## EXERCISE BRIEF
From the first line to the last, give the records again exactly.

----- RECORDS

(** * Heap-object archiving and restoration (HotSpot CDS, [HeapShared])

    A shallow embedding of the object-graph engine [HeapShared], whose code
    is found in [src/hotspot/share/cds/aotConstantPoolResolver.hpp] of the
    sources: the identity cache ([_archived_object_cache]), the per-session
    seen table ([_seen_objects_table]), the root table ([_pending_roots] at
    dump time, [_roots] at run time), the subgraph recorder
    ([KlassSubGraphInfo]), the graph walker
    ([archive_reachable_objects_from]), the frozen subgraph records, the
    permanent-index table and the run-time restoration of the archived
    static fields.

    Conventions.  Dump-time code threads a [DumpState] and ends in an
    [outcome]: it returns, the VM exits, or a sanity check ([assert],
    [guarantee]) or a dereference fails.  Run-time code threads a [RunState]
    and yields [None] when a sanity check fails.  Logging, the [_trace] and
    [_context] stacks that only feed error messages, and the totals that are
    only logged are left out. *)

From stdpp Require Import gmap list strings.
From Stdlib Require Import ZArith Lia.

Local Open Scope Z_scope.

(** ** Basic data *)

(** An [oop] is a heap address; [nullptr] is address 0.  A [Klass*] is an
    address of class metadata. *)
Abbreviation oop := nat.
Abbreviation klass := nat.

Definition null : oop := 0%nat.

(** [CompressedOops::is_null]. *)
Definition is_null (p : oop) : bool := Nat.eqb p null.

(** The [BasicType] values ranged over by the loops
    [for (i = T_BOOLEAN; i < T_VOID+1; i++)]. *)
Inductive BasicType :=
| T_BOOLEAN | T_CHAR | T_FLOAT | T_DOUBLE | T_BYTE | T_SHORT | T_INT | T_LONG
| T_OBJECT | T_ARRAY | T_VOID.

Definition is_reference_type (t : BasicType) : bool :=
  match t with T_OBJECT | T_ARRAY => true | _ => false end.

Definition all_basic_types : list BasicType :=
  [T_BOOLEAN; T_CHAR; T_FLOAT; T_DOUBLE; T_BYTE; T_SHORT; T_INT; T_LONG;
   T_OBJECT; T_ARRAY; T_VOID].

(** What a [java.lang.Class] instance stands for
    ([java_lang_Class::is_primitive], [as_BasicType], [as_Klass]). *)
Inductive MirrorOf :=
| MirrorPrimitive (bt : BasicType)
| MirrorKlass (k : klass).

(** The part of an object the engine reads: class, size in words, the
    reference fields in [oop_iterate] order, and the class tests the
    archiver performs on it. *)
Record ObjDesc := {
  o_klass : klass;
  o_size : Z;
  o_refs : list oop;
  (* [Some _] exactly when [java_lang_Class::is_instance] holds *)
  o_mirror : option MirrorOf;
  o_is_stackChunk : bool;
  (* [JavaClasses::is_supported_for_archiving] *)
  o_supported : bool;
  (* [java_lang_Module::is_instance(obj) && Modules::check_archived_module_oop(obj)] *)
  o_archived_module : bool;
  (* [CDSEnumKlass::is_enum_obj]: [Some l] for an enum object, [l] being the
     static reference fields of its class *)
  o_enum_refs : option (list oop)
}.

Inductive KlassKind :=
| InstanceK
| ObjArrayK (bottom : klass)
| TypeArrayK.

Record KlassDesc := {
  kd_kind : KlassKind;
  (* [ik->module()->name() == vmSymbols::java_base()] *)
  kd_in_java_base : bool;
  kd_module_named : bool;
  kd_package_null : bool;
  (* [SystemDictionaryShared::is_early_klass] *)
  kd_is_early : bool;
  (* [InstanceKlass::is_shared_boot_class] *)
  kd_is_shared_boot_class : bool
}.

(** The dump-time surroundings that the walk reads and never writes. *)
Record DumpEnv := {
  heap : gmap oop ObjDesc;
  klass_desc : klass -> KlassDesc;
  get_buffered_klass : klass -> klass;
  (* [ArchiveBuilder::current()->is_in_buffer_space] *)
  is_in_buffer_space : klass -> bool;
  String_klass : klass;
  Object_klass : klass;
  objectArrayKlassObj : klass;
  scratch_basic_type_mirrors : BasicType -> oop;
  scratch_java_mirror_table : gmap klass oop;
  (* the mirrors of [Boolean], [Character], [Float], [Double], [Byte],
     [Short], [Integer], [Long], [Void] and [Object] *)
  box_klass_mirrors : list oop;
  (* [k->java_mirror()->obj_field(offset)] *)
  static_field : klass -> Z -> oop;
  (* [ArchiveHeapWriter::is_too_large_to_archive(size_t)] *)
  is_too_large_to_archive : Z -> bool;
  ArchiveInvokeDynamic : bool;
  PRODUCT : bool;
  ALLOC_STAT_SLOTS : nat;
  (* the identity-hash generator of the runtime *)
  generate_hash : Z -> Z
}.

----------

## OUTPUT BELOW
(** * Heap-object archiving and restoration (HotSpot CDS, [HeapShared])

    A shallow embedding of the object-graph engine [HeapShared], whose code
    is found in [src/hotspot/share/cds/aotConstantPoolResolver.hpp] of the
    sources: the identity cache ([_archived_object_cache]), the per-session
    seen table ([_seen_objects_table]), the root table ([_pending_roots] at
    dump time, [_roots] at run time), the subgraph recorder
    ([KlassSubGraphInfo]), the graph walker
    ([archive_reachable_objects_from]), the frozen subgraph records, the
    permanent-index table and the run-time restoration of the archived
    static fields.

    Conventions.  Dump-time code threads a [DumpState] and ends in an
    [outcome]: it returns, the VM exits, or a sanity check ([assert],
    [guarantee]) or a dereference fails.  Run-time code threads a [RunState]
    and yields [None] when a sanity check fails.  Logging, the [_trace] and
    [_context] stacks that only feed error messages, and the totals that are
    only logged are left out. *)

From stdpp Require Import gmap list strings.
From Stdlib Require Import ZArith Lia.

Local Open Scope Z_scope.

(** ** Basic data *)

(** An [oop] is a heap address; [nullptr] is address 0.  A [Klass*] is an
    address of class metadata. *)
Abbreviation oop := nat.
Abbreviation klass := nat.

Definition null : oop := 0%nat.

(** [CompressedOops::is_null]. *)
Definition is_null (p : oop) : bool := Nat.eqb p null.

(** The [BasicType] values ranged over by the loops
    [for (i = T_BOOLEAN; i < T_VOID+1; i++)]. *)
Inductive BasicType :=
| T_BOOLEAN | T_CHAR | T_FLOAT | T_DOUBLE | T_BYTE | T_SHORT | T_INT | T_LONG
| T_OBJECT | T_ARRAY | T_VOID.

Definition is_reference_type (t : BasicType) : bool :=
  match t with T_OBJECT | T_ARRAY => true | _ => false end.

Definition all_basic_types : list BasicType :=
  [T_BOOLEAN; T_CHAR; T_FLOAT; T_DOUBLE; T_BYTE; T_SHORT; T_INT; T_LONG;
   T_OBJECT; T_ARRAY; T_VOID].

(** What a [java.lang.Class] instance stands for
    ([java_lang_Class::is_primitive], [as_BasicType], [as_Klass]). *)
Inductive MirrorOf :=
| MirrorPrimitive (bt : BasicType)
| MirrorKlass (k : klass).

(** The part of an object the engine reads: class, size in words, the
    reference fields in [oop_iterate] order, and the class tests the
    archiver performs on it. *)
Record ObjDesc := {
  o_klass : klass;
  o_size : Z;
  o_refs : list oop;
  (* [Some _] exactly when [java_lang_Class::is_instance] holds *)
  o_mirror : option MirrorOf;
  o_is_stackChunk : bool;
  (* [JavaClasses::is_supported_for_archiving] *)
  o_supported : bool;
  (* [java_lang_Module::is_instance(obj) && Modules::check_archived_module_oop(obj)] *)
  o_archived_module : bool;
  (* [CDSEnumKlass::is_enum_obj]: [Some l] for an enum object, [l] being the
     static reference fields of its class *)
  o_enum_refs : option (list oop)
}.

Inductive KlassKind :=
| InstanceK
| ObjArrayK (bottom : klass)
| TypeArrayK.

Record KlassDesc := {
  kd_kind : KlassKind;
  (* [ik->module()->name() == vmSymbols::java_base()] *)
  kd_in_java_base : bool;
  kd_module_named : bool;
  kd_package_null : bool;
  (* [SystemDictionaryShared::is_early_klass] *)
  kd_is_early : bool;
  (* [InstanceKlass::is_shared_boot_class] *)
  kd_is_shared_boot_class : bool
}.

(** The dump-time surroundings that the walk reads and never writes. *)
Record DumpEnv := {
  heap : gmap oop ObjDesc;
  klass_desc : klass -> KlassDesc;
  get_buffered_klass : klass -> klass;
  (* [ArchiveBuilder::current()->is_in_buffer_space] *)
  is_in_buffer_space : klass -> bool;
  String_klass : klass;
  Object_klass : klass;
  objectArrayKlassObj : klass;
  scratch_basic_type_mirrors : BasicType -> oop;
  scratch_java_mirror_table : gmap klass oop;
  (* the mirrors of [Boolean], [Character], [Float], [Double], [Byte],
     [Short], [Integer], [Long], [Void] and [Object] *)
  box_klass_mirrors : list oop;
  (* [k->java_mirror()->obj_field(offset)] *)
  static_field : klass -> Z -> oop;
  (* [ArchiveHeapWriter::is_too_large_to_archive(size_t)] *)
  is_too_large_to_archive : Z -> bool;
  ArchiveInvokeDynamic : bool;
  PRODUCT : bool;
  ALLOC_STAT_SLOTS : nat;
  (* the identity-hash generator of the runtime *)
  generate_hash : Z -> Z
}.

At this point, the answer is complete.